Segment Start: Dataset excerpts
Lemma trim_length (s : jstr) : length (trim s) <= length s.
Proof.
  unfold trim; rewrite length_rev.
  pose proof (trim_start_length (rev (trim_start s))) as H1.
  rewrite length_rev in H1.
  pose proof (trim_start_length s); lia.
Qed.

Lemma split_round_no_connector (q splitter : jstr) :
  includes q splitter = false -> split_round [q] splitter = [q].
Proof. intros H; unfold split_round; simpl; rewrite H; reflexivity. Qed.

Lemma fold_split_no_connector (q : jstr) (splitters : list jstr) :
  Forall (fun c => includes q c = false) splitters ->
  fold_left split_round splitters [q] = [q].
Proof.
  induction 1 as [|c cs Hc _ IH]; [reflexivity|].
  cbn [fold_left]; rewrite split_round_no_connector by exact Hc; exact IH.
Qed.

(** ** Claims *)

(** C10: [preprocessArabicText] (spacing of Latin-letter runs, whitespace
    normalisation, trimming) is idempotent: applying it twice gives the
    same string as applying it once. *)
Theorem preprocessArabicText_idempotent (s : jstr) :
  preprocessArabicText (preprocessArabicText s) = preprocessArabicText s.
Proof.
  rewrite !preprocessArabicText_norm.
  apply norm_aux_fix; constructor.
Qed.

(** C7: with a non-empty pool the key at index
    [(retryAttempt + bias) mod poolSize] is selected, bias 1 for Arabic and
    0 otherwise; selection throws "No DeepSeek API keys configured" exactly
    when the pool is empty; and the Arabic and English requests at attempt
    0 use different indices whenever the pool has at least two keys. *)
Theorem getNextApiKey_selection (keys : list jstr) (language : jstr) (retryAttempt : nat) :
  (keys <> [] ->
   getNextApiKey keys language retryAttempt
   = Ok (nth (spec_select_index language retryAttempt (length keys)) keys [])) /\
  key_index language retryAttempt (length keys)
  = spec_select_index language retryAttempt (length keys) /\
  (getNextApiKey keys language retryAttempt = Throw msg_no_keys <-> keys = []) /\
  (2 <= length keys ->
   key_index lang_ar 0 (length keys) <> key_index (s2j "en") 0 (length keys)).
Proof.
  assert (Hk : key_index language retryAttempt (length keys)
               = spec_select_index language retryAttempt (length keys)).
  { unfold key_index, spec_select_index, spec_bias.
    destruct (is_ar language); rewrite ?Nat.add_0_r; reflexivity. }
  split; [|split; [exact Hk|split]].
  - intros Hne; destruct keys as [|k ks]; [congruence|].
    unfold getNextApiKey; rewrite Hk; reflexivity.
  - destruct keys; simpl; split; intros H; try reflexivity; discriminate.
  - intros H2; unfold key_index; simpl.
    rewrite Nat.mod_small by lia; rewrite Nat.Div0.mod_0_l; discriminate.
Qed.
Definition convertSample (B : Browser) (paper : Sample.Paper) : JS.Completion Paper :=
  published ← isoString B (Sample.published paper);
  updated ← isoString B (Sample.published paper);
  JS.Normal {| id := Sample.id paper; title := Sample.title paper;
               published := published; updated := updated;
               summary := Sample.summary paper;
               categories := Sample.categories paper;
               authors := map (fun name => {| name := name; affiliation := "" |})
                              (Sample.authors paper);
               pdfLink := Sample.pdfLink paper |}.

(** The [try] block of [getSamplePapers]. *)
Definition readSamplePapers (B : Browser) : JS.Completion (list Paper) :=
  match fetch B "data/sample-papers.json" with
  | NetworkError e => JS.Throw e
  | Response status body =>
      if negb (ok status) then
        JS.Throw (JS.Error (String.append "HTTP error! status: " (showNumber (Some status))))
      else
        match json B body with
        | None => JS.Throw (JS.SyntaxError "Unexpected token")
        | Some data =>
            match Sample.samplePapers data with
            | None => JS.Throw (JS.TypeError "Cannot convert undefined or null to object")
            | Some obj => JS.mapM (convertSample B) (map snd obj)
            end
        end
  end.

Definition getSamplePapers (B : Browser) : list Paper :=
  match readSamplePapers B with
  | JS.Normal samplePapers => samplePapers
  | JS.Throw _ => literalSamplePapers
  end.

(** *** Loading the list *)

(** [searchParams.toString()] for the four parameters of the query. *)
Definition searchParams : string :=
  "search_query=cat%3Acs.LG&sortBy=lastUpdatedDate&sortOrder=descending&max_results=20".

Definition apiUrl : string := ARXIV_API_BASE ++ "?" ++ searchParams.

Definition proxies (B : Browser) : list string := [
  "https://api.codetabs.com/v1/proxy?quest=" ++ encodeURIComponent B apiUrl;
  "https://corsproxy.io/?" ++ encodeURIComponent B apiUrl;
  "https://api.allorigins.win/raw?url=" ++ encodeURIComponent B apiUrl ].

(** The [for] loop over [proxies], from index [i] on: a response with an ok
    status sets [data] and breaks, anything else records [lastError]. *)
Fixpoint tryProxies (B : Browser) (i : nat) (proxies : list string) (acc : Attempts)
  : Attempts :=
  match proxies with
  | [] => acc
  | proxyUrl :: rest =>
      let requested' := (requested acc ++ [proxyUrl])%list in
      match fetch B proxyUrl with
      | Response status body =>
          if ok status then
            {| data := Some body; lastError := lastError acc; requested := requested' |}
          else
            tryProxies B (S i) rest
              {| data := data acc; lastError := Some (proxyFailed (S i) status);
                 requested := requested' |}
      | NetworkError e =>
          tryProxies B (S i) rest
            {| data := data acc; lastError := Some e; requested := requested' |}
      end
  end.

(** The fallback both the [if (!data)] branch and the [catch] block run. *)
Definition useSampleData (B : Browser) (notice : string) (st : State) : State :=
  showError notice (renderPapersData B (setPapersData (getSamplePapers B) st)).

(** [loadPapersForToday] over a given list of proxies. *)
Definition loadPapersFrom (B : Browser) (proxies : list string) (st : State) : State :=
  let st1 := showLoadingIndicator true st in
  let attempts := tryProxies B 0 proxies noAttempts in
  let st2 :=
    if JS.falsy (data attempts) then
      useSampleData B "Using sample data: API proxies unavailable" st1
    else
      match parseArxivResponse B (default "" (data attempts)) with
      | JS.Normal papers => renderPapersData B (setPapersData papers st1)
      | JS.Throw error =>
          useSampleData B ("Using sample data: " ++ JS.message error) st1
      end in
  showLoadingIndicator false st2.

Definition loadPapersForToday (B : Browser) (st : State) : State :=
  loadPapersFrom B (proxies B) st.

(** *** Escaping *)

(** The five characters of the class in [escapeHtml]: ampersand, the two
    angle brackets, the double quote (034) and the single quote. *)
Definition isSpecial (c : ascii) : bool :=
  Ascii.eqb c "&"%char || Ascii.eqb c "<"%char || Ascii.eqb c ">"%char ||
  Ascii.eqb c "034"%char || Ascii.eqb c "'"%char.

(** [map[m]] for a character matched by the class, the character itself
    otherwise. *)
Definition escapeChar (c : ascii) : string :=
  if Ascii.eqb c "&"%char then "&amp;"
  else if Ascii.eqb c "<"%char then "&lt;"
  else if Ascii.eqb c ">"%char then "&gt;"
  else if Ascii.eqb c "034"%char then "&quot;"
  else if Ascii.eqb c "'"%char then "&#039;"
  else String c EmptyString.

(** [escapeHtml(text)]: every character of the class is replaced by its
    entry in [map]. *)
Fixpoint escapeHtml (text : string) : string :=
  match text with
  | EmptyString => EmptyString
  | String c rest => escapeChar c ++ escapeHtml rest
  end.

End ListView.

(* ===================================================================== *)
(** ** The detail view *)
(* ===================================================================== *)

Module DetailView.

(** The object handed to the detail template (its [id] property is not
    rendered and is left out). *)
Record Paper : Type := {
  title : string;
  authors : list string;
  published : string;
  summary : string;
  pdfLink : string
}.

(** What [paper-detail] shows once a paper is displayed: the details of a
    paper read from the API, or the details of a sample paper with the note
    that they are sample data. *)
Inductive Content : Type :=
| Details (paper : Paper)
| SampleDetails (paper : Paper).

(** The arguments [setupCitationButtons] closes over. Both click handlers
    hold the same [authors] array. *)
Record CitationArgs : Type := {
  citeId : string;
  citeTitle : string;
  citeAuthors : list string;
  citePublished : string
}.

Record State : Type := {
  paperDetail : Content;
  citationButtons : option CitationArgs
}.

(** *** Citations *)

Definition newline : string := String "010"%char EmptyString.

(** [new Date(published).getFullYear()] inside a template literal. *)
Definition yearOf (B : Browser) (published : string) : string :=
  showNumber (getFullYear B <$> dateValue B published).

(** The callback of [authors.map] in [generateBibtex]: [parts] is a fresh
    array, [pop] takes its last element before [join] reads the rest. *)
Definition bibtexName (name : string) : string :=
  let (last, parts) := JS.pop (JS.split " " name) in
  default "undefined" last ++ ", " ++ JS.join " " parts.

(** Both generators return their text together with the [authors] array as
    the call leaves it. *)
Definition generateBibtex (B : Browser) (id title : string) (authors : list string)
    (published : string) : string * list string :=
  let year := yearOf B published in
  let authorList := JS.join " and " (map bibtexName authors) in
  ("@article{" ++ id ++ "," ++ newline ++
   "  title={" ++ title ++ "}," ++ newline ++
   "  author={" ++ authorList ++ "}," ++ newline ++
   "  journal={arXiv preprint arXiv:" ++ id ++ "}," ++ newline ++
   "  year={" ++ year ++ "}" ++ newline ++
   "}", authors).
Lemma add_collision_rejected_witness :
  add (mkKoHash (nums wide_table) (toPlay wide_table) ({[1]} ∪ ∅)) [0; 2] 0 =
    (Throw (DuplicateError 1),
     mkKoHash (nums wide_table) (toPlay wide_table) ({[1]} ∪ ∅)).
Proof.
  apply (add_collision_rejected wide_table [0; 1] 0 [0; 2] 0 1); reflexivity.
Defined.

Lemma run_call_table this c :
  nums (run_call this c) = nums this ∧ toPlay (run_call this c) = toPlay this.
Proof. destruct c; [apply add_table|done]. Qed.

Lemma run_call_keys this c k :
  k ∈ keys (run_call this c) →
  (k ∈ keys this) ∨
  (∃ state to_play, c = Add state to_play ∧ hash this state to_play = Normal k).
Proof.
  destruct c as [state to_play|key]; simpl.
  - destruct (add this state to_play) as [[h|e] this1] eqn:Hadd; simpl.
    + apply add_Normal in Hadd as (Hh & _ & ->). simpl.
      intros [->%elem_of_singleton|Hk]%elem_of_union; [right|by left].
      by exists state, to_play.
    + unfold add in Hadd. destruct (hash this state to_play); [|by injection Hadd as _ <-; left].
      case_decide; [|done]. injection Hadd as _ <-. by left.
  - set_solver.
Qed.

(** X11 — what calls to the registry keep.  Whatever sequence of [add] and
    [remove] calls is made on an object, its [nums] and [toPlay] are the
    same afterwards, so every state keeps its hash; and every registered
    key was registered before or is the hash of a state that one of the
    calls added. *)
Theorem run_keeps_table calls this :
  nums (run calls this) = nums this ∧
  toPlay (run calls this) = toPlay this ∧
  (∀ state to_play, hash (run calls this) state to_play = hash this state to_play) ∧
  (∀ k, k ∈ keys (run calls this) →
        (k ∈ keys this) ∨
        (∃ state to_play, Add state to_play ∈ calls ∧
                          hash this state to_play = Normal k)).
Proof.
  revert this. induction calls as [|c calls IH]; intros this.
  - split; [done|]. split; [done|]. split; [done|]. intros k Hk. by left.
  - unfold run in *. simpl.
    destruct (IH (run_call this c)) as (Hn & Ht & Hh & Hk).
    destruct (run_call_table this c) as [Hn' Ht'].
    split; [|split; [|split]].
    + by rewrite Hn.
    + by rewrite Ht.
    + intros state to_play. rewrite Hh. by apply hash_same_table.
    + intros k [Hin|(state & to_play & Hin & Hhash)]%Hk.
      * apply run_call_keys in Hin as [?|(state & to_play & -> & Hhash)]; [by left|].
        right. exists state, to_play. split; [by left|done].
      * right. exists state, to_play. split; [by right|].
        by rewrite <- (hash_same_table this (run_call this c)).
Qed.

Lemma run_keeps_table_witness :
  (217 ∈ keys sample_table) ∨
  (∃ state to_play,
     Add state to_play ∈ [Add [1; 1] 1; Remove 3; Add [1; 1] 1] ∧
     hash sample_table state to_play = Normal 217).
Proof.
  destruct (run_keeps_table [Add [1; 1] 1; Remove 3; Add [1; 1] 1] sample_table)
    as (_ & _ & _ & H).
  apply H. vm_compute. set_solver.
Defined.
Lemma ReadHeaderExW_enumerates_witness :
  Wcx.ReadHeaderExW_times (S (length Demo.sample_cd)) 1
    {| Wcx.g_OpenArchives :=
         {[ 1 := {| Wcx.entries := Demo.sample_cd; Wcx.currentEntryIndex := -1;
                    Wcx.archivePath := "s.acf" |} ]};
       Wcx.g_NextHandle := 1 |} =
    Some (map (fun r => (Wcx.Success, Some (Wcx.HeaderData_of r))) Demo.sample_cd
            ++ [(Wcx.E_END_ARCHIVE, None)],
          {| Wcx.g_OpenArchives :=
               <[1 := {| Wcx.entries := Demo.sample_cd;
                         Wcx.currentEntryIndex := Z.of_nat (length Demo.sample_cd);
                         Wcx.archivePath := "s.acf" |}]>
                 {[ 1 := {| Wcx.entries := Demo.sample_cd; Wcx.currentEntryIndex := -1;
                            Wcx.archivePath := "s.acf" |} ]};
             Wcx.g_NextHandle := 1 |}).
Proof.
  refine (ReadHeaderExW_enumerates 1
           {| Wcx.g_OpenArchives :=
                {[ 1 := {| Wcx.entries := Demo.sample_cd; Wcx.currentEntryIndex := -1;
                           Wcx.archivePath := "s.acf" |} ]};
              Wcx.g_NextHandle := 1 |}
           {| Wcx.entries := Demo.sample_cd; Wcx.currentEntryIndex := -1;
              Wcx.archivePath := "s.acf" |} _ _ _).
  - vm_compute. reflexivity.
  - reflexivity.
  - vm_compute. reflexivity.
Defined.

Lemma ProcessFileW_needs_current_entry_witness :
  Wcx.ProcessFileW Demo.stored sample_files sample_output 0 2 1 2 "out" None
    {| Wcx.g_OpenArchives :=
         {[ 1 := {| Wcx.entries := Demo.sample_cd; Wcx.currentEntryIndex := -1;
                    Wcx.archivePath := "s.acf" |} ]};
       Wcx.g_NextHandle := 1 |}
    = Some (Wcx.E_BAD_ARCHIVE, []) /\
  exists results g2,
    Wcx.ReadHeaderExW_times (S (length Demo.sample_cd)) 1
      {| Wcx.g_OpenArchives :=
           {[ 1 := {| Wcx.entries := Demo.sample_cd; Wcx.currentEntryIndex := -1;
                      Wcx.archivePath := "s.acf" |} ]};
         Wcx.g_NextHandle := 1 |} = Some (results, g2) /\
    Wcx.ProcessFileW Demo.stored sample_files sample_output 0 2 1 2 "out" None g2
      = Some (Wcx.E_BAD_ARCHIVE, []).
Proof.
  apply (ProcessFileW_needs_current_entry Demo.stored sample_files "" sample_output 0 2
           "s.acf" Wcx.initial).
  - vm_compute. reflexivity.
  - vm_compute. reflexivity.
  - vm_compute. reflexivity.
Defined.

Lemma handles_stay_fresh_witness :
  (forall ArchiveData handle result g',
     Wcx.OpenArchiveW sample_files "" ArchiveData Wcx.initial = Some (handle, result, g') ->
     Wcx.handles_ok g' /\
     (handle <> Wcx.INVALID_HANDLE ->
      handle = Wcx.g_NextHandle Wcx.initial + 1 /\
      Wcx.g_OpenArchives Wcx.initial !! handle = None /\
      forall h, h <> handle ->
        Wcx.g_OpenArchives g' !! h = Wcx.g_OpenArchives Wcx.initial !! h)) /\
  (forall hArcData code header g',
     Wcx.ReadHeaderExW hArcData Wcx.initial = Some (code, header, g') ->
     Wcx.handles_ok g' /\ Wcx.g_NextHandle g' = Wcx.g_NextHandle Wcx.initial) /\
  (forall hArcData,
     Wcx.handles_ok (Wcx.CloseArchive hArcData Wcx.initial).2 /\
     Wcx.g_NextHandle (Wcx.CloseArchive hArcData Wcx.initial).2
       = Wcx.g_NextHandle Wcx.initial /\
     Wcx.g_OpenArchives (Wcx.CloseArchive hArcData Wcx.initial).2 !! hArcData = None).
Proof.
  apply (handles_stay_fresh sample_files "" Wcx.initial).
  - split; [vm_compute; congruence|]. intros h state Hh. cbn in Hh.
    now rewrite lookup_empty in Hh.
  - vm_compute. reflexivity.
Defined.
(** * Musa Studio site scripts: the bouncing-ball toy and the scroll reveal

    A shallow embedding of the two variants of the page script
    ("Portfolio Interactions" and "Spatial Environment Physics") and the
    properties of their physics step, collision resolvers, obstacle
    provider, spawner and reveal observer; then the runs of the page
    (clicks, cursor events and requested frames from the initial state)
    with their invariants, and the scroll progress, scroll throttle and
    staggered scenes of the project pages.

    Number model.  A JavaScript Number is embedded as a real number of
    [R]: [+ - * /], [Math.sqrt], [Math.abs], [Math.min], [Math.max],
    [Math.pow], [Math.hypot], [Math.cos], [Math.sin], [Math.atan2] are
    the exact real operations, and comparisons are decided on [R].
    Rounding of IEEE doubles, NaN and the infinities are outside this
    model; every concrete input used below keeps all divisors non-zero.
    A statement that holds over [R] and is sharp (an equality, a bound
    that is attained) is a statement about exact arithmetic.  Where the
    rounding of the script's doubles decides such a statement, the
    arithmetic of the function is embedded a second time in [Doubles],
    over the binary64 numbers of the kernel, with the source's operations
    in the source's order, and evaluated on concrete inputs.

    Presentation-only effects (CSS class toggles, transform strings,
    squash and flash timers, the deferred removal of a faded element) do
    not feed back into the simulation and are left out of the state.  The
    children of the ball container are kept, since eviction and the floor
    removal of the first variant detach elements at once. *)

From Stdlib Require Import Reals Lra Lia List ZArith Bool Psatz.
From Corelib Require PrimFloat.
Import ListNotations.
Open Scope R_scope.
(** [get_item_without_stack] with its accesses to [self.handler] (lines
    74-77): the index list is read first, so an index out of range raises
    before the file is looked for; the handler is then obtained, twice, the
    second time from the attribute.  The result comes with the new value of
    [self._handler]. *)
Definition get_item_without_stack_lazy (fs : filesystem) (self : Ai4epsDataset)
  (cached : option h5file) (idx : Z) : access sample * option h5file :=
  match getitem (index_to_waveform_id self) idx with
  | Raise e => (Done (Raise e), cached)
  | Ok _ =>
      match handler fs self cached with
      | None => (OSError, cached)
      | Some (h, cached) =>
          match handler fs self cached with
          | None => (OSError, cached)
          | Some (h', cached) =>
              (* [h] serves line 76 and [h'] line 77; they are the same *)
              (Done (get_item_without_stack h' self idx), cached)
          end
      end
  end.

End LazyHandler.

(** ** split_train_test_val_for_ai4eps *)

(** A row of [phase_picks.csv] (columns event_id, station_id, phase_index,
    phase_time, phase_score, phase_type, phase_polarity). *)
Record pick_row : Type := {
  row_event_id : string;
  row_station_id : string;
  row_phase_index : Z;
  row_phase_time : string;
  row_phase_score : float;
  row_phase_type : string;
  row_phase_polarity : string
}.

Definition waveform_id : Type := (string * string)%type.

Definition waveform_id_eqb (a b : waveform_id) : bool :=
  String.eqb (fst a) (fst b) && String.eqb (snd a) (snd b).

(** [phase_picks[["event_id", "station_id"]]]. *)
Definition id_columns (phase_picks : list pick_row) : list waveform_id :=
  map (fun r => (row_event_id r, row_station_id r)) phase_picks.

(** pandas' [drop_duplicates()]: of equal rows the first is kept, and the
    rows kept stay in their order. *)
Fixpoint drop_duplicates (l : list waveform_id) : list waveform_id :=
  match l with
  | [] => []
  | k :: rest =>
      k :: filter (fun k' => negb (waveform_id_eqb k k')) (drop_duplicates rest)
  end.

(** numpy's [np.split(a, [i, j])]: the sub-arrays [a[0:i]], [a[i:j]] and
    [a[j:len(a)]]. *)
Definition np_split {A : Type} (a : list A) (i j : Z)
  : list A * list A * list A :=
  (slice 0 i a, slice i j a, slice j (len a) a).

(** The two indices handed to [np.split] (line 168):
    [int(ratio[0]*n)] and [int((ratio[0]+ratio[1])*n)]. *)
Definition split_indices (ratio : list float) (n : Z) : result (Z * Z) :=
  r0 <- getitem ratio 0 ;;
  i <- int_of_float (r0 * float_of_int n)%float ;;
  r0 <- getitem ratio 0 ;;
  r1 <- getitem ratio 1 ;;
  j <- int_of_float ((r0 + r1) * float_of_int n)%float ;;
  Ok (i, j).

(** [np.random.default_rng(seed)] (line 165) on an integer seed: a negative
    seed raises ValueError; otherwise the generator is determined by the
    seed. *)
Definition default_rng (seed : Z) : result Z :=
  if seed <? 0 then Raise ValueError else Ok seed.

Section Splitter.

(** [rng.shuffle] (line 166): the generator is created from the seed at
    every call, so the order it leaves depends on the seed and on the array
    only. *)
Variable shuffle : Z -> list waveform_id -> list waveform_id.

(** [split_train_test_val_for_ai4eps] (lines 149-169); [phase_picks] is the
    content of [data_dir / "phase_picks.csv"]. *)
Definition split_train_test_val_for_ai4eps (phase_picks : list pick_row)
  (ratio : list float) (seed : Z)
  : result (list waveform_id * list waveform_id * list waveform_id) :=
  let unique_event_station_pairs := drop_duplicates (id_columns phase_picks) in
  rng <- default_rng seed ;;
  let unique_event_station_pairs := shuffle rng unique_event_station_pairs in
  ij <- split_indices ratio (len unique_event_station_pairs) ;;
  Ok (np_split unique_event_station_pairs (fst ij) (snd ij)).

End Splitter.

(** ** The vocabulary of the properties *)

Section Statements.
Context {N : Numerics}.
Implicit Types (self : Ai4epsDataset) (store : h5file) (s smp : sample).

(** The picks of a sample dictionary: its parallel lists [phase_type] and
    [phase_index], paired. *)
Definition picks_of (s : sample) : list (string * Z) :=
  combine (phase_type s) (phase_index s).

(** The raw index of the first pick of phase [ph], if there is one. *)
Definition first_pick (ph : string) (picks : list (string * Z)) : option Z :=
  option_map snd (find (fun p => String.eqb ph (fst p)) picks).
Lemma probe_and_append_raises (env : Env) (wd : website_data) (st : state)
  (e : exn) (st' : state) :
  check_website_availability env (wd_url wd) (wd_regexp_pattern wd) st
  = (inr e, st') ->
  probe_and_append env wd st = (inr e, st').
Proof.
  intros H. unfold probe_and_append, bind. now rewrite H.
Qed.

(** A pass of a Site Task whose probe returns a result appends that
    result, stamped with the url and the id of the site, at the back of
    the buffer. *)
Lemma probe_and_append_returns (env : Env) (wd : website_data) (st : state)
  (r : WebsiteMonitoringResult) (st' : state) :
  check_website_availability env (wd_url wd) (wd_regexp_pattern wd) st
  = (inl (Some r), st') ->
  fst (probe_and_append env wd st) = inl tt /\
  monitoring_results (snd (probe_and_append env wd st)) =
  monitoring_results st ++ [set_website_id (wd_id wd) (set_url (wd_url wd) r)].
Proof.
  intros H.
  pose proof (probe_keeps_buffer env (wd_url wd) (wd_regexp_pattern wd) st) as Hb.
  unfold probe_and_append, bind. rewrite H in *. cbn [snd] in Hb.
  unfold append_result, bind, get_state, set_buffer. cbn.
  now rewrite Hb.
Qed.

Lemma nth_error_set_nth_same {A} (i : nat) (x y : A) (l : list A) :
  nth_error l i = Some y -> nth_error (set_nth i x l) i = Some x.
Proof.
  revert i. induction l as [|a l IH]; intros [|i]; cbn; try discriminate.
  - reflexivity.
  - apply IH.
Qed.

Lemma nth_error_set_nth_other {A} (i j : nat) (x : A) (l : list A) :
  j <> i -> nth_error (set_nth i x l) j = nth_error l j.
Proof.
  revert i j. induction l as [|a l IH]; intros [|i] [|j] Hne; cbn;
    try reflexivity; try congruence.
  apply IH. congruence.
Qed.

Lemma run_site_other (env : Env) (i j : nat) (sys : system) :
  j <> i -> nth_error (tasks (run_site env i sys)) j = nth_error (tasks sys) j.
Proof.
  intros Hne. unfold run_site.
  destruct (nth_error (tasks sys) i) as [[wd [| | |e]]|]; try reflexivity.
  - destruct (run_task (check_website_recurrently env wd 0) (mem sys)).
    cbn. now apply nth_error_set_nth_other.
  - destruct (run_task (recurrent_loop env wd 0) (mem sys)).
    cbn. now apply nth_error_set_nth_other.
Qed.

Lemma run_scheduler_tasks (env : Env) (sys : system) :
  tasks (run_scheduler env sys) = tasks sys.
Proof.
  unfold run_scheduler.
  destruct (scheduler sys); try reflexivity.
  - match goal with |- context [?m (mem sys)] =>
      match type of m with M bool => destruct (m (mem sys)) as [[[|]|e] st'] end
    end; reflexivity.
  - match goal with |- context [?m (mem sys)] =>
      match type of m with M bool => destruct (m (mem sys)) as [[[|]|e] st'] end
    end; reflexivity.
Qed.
Segment End: Dataset excerpts
**Work required**
Copy out the entries exactly. Begin at the first line and end with the line that has "[(retryAttempt + bias)".

**Answer box**
Lemma trim_length (s : jstr) : length (trim s) <= length s.
Proof.
  unfold trim; rewrite length_rev.
  pose proof (trim_start_length (rev (trim_start s))) as H1.
  rewrite length_rev in H1.
  pose proof (trim_start_length s); lia.
Qed.

Lemma split_round_no_connector (q splitter : jstr) :
  includes q splitter = false -> split_round [q] splitter = [q].
Proof. intros H; unfold split_round; simpl; rewrite H; reflexivity. Qed.

Lemma fold_split_no_connector (q : jstr) (splitters : list jstr) :
  Forall (fun c => includes q c = false) splitters ->
  fold_left split_round splitters [q] = [q].
Proof.
  induction 1 as [|c cs Hc _ IH]; [reflexivity|].
  cbn [fold_left]; rewrite split_round_no_connector by exact Hc; exact IH.
Qed.

(** ** Claims *)

(** C10: [preprocessArabicText] (spacing of Latin-letter runs, whitespace
    normalisation, trimming) is idempotent: applying it twice gives the
    same string as applying it once. *)
Theorem preprocessArabicText_idempotent (s : jstr) :
  preprocessArabicText (preprocessArabicText s) = preprocessArabicText s.
Proof.
  rewrite !preprocessArabicText_norm.
  apply norm_aux_fix; constructor.
Qed.

(** C7: with a non-empty pool the key at index
    [(retryAttempt + bias) mod poolSize] is selected, bias 1 for Arabic and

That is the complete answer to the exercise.